# Quantization-Aware Training with BatchNorm Re-estimation

This notebook shows a working code example of how to use AIMET to perform QAT (Quantization-aware training) with batchnorm re-estimation.
Batchnorm re-estimation is a technique for countering potential instability of batchnrom statistics (i.e. running mean and variance) during QAT. More specifically, batchnorm re-estimation recalculates the batchnorm statistics based on the model after QAT. By doing so, we aim to make our model learn batchnorm statistics from from stable outputs after QAT, rather than from likely noisy outputs during QAT.

#### Overall flow
This notebook covers the following steps:
1. Load the dataset2.
3. Create the model in Keras
4. Train and evaluate the model
5. Quantize the model with QuantSim
6. Finetune and evaluate the quantization simulation model
7. Re-estimate batchnorm statistics and compare the eval score before and after re-estimation.
8. Fold the re-estimated batchnorm layers and export the quantization simulation model


---
## 1. Load the dataset

This notebook relies on the MNIST dataset for classification, as provided by Keras..

In [None]:
import tensorflow as tf

mnist = tf.keras.datasets.mnist
(x_train, y_train), (x_test, y_test) = mnist.load_data()
x_train, x_test = x_train / 255.0, x_test / 255.0

## 2. Create the model in Keras

Currently, only Keras models built using the Sequential or Functional APIs are compatible with QuantSim - models making use of subclassed layers are incompatible. Therefore, we use the Functional API to create the model used in this example

In [None]:
tf.keras.backend.clear_session()
inputs = tf.keras.Input(shape=(28, 28, 1,), name="inputs")
conv = tf.keras.layers.Conv2D(16, (3, 3), name ='conv1')(inputs)
bn = tf.keras.layers.BatchNormalization(fused=True)(conv)
relu = tf.keras.layers.ReLU()(bn)
pool = tf.keras.layers.MaxPooling2D()(relu)
conv2 = tf.keras.layers.Conv2D(8, (3, 3), name ='conv2')(pool)
flatten = tf.keras.layers.Flatten()(conv2)
dense  = tf.keras.layers.Dense(10)(flatten)
functional_model = tf.keras.Model(inputs=inputs, outputs=dense)
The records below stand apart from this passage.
Definition set_name (v : string) (o : LinuxBootOption) : LinuxBootOption :=
  mkLinuxBootOption (Some v) (distro_family o) (kernel_path o) (initrd_path o) (boot_folder o).
Definition set_distro_family (v : string) (o : LinuxBootOption) : LinuxBootOption :=
  mkLinuxBootOption (name o) (Some v) (kernel_path o) (initrd_path o) (boot_folder o).
Definition set_kernel_path (v : string) (o : LinuxBootOption) : LinuxBootOption :=
  mkLinuxBootOption (name o) (distro_family o) (Some v) (initrd_path o) (boot_folder o).
Definition set_initrd_path (v : string) (o : LinuxBootOption) : LinuxBootOption :=
  mkLinuxBootOption (name o) (distro_family o) (kernel_path o) (Some v) (boot_folder o).
Definition set_boot_folder (v : string) (o : LinuxBootOption) : LinuxBootOption :=
  mkLinuxBootOption (name o) (distro_family o) (kernel_path o) (initrd_path o) (Some v).

Inductive cell :=
| CellDistro (d : BootableLinuxDistro)
| CellOption (o : LinuxBootOption)
| CellDevicePath
| CellFreed.

Abbreviation pool := (list cell).

Definition load (h : pool) (p : ptr) : option cell :=
  match p with
  | O => None
  | S i => h !! i
  end.

Definition store (h : pool) (p : ptr) (c : cell) : pool :=
  match p with
  | O => h
  | S i => <[i:=c]> h
  end.

(** ** Events *)

Inductive print_arg :=
| ArgA (s : string)   (* %a: an ASCII string *)
| ArgD (n : Z)        (* %d *)
| ArgR (status : Z).  (* %r: a status code *)

Inductive variable_name :=
| Enterprise_LinuxBootOptions
| Enterprise_LinuxKernelPath
| Enterprise_InitRDPath
| Enterprise_BootFolder.

Inductive event :=
| EvPrint (fmt : string) (args : list print_arg)
| EvDisplayErrorText (msg : string)
| EvDisplayColoredText (msg : string)
| EvStall (microseconds : Z)
| EvSetVariable (var : variable_name) (buf : string) (size : Z) (persistent : bool)
| EvLoadImage (path : ptr)
| EvClearScreen
| EvStartImage
| EvDisplayMenu.

(** ** The machine: pool memory, the globals of [main.c], the trace *)

Record machine := mkMachine {
  heap : pool;
  distributionListRoot : ptr;
  preset_options_array : list bool;
  trace : list event;
  (** Ghost: the nodes whose [bootOption] field was accessed, oldest first. *)
  payload_accesses : list ptr
}.

Definition with_heap (h : pool) (m : machine) : machine :=
  mkMachine h (distributionListRoot m) (preset_options_array m) (trace m) (payload_accesses m).
Definition with_root (r : ptr) (m : machine) : machine :=
  mkMachine (heap m) r (preset_options_array m) (trace m) (payload_accesses m).
Definition with_presets (a : list bool) (m : machine) : machine :=
  mkMachine (heap m) (distributionListRoot m) a (trace m) (payload_accesses m).
Definition with_event (e : event) (m : machine) : machine :=
  mkMachine (heap m) (distributionListRoot m) (preset_options_array m) (trace m ++ [e]) (payload_accesses m).
Definition with_access (p : ptr) (m : machine) : machine :=
  mkMachine (heap m) (distributionListRoot m) (preset_options_array m) (trace m) (payload_accesses m ++ [p]).

(** ** Outcomes and the monad of the program *)

Inductive outcome (A : Type) :=
| Val (a : A)     (* the computation went on with value [a] *)
| Trap            (* undefined behaviour: an invalid pointer was dereferenced *)
| Handoff.        (* control was transferred to the started image for good *)
Arguments Val {A} a.
Arguments Trap {A}.
Arguments Handoff {A}.

Definition M (A : Type) : Type := machine -> outcome A * machine.

Definition ret {A} (a : A) : M A := fun m => (Val a, m).

Definition bind {A B} (c : M A) (k : A -> M B) : M B :=
  fun m =>
    match c m with
    | (Val a, m') => k a m'
    | (Trap, m') => (Trap, m')
    | (Handoff, m') => (Handoff, m')
    end.

Notation "x <- c ;; k" := (bind c (fun x => k))
  (at level 100, c at next level, right associativity).
Notation "c ;; k" := (bind c (fun _ => k))
  (at level 100, right associativity).

Definition trap {A} : M A := fun m => (Trap, m).
Definition emit (e : event) : M unit := fun m => (Val tt, with_event e m).

(** What the operator is shown.  [Print] is gnu-efi's; the texts are kept
    as the source spells them, escape sequences included. *)
Definition Print (fmt : string) (args : list print_arg) : M unit := emit (EvPrint fmt args).
(** Modelled from the spec: [DisplayErrorText] and [DisplayColoredText] are
    defined in [utils.c], which is not among the sources; each shows its
    message to the operator. *)
Definition DisplayErrorText (msg : string) : M unit := emit (EvDisplayErrorText msg).
Definition DisplayColoredText (msg : string) : M unit := emit (EvDisplayColoredText msg).
Definition Stall (microseconds : Z) : M unit := emit (EvStall microseconds).

(** [AllocateZeroPool(sizeof(T))], with the zeroed object of type [T]. *)
Definition AllocateZeroPool (zeroed : cell) : M ptr :=
  fun m => (Val (S (length (heap m))), with_heap (heap m ++ [zeroed]) m).

Definition FreePool (p : ptr) : M unit :=
  fun m =>
    match load (heap m) p with
    | Some _ => (Val tt, with_heap (store (heap m) p CellFreed) m)
    | None => (Trap, m)
    end.

Definition read_distro (p : ptr) : M BootableLinuxDistro :=
  fun m =>
    match load (heap m) p with
    | Some (CellDistro d) => (Val d, m)
    | _ => (Trap, m)
    end.

Definition write_distro (p : ptr) (d : BootableLinuxDistro) : M unit :=
  fun m => (Val tt, with_heap (store (heap m) p (CellDistro d)) m).

Definition read_option (p : ptr) : M LinuxBootOption :=
  fun m =>
    match load (heap m) p with
    | Some (CellOption o) => (Val o, m)
    | _ => (Trap, m)
    end.

Definition write_option (p : ptr) (o : LinuxBootOption) : M unit :=
  fun m => (Val tt, with_heap (store (heap m) p (CellOption o)) m).

(** [node->next] *)
Definition get_next (node : ptr) : M ptr :=
  d <- read_distro node ;; ret (next d).

(** [node->next = p] *)
Definition put_next (node p : ptr) : M unit :=
  d <- read_distro node ;; write_distro node (mkBootableLinuxDistro (bootOption d) p).

(** [node->bootOption] *)
Definition get_bootOption (node : ptr) : M ptr :=
  d <- read_distro node ;;
  (fun m => (Val (bootOption d), with_access node m)).

(** [node->bootOption = p] *)
Definition put_bootOption (node p : ptr) : M unit :=
  d <- read_distro node ;;
  write_distro node (mkBootableLinuxDistro p (next d)) ;;
  (fun m => (Val tt, with_access node m)).

(** Modelled from the spec: the macro [AllocateMemoryAndCopyChar8String]
    is defined in [utils.h], which is not among the sources.  It is the
    copy-and-allocate helper of the design:
    [AllocateMemoryAndCopyChar8String(node->bootOption->FIELD, src)] makes
    the field an owned copy of the C string [src]. *)
Definition copy_to_field (setter : string -> LinuxBootOption -> LinuxBootOption)
    (node : ptr) (src : string) : M unit :=
  q <- get_bootOption node ;;
  o <- read_option q ;;
  write_option q (setter (strcpya src) o).

(** [node->bootOption->FIELD], read as a pointer. *)
Definition field_of (getter : LinuxBootOption -> option string) (node : ptr) : M (option string) :=
  q <- get_bootOption node ;;
  o <- read_option q ;;
  ret (getter o).

(** A string function applied to a possibly-NULL pointer. *)
Definition on_string {A} (f : string -> A) (s : option string) : M A :=
  match s with
  | Some s => ret (f s)
  | None => trap
  end.

Definition get_root : M ptr := fun m => (Val (distributionListRoot m), m).
Definition put_root (r : ptr) : M unit := fun m => (Val tt, with_root r m).

(** Modelled from the spec: [efi_set_variable] is defined in [utils.c],
    which is not among the sources.
    [efi_set_variable(&grub_variable_guid, name, buf, size, persistent)]
    hands the [size] bytes at [buf] to the firmware under the name [name]
    of the vendor namespace. *)
Definition efi_set_variable (var : variable_name) (buf : option string) (size : Z)
    (persistent : bool) : M unit :=
  match buf with
  | Some b => emit (EvSetVariable var b size persistent)
  | None => trap
  end.

(** The bytes found at [buf]: the buffer contents, then the terminator
    that ends every string buffer. *)
Definition buffer_bytes (buf : string) : list ascii :=
  String.list_ascii_of_string buf ++ [Ascii.zero].

(** What the firmware stores for a [SetVariable] of [size] bytes at [buf]. *)
Definition stored_bytes (buf : string) (size : Z) : list ascii :=
  take (Z.to_nat size) (buffer_bytes buf).

(** ** The outside world *)

(** What the firmware and the volume answer.  [FileExists] and [FileRead]
    are the file helpers of [utils.c], which is not among the sources;
    here they are part of the environment. *)
Record Firmware := mkFirmware {
  (** status of [BS->HandleProtocol] for the loaded image protocol *)
  HandleProtocol_status : EFI_STATUS;
  (** whether [LibOpenRoot] returns a directory *)
  LibOpenRoot_ok : bool;
  FileExists : string -> bool;
  (** [FileRead(root_dir, name, &contents)]: bytes read and the buffer *)
  FileRead : string -> Z * string;
  (** status of [BS->LoadImage] *)
  LoadImage_status : EFI_STATUS;
  (** status of [BS->StartImage]; [None] when the started image keeps
      control and the call never returns *)
  StartImage_status : option EFI_STATUS
}.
## 3. Train and evaluate the model

Before we can quantize the model and apply QAT, the FP32 model must be trained so that we can get a baseline accuracy.

In [None]:
loss_fn = tf.keras.losses.SparseCategoricalCrossentropy(from_logits=True)

functional_model.compile(optimizer='adam',
              loss=loss_fn,
              metrics=['accuracy'])

functional_model.fit(x_train, y_train, epochs=5)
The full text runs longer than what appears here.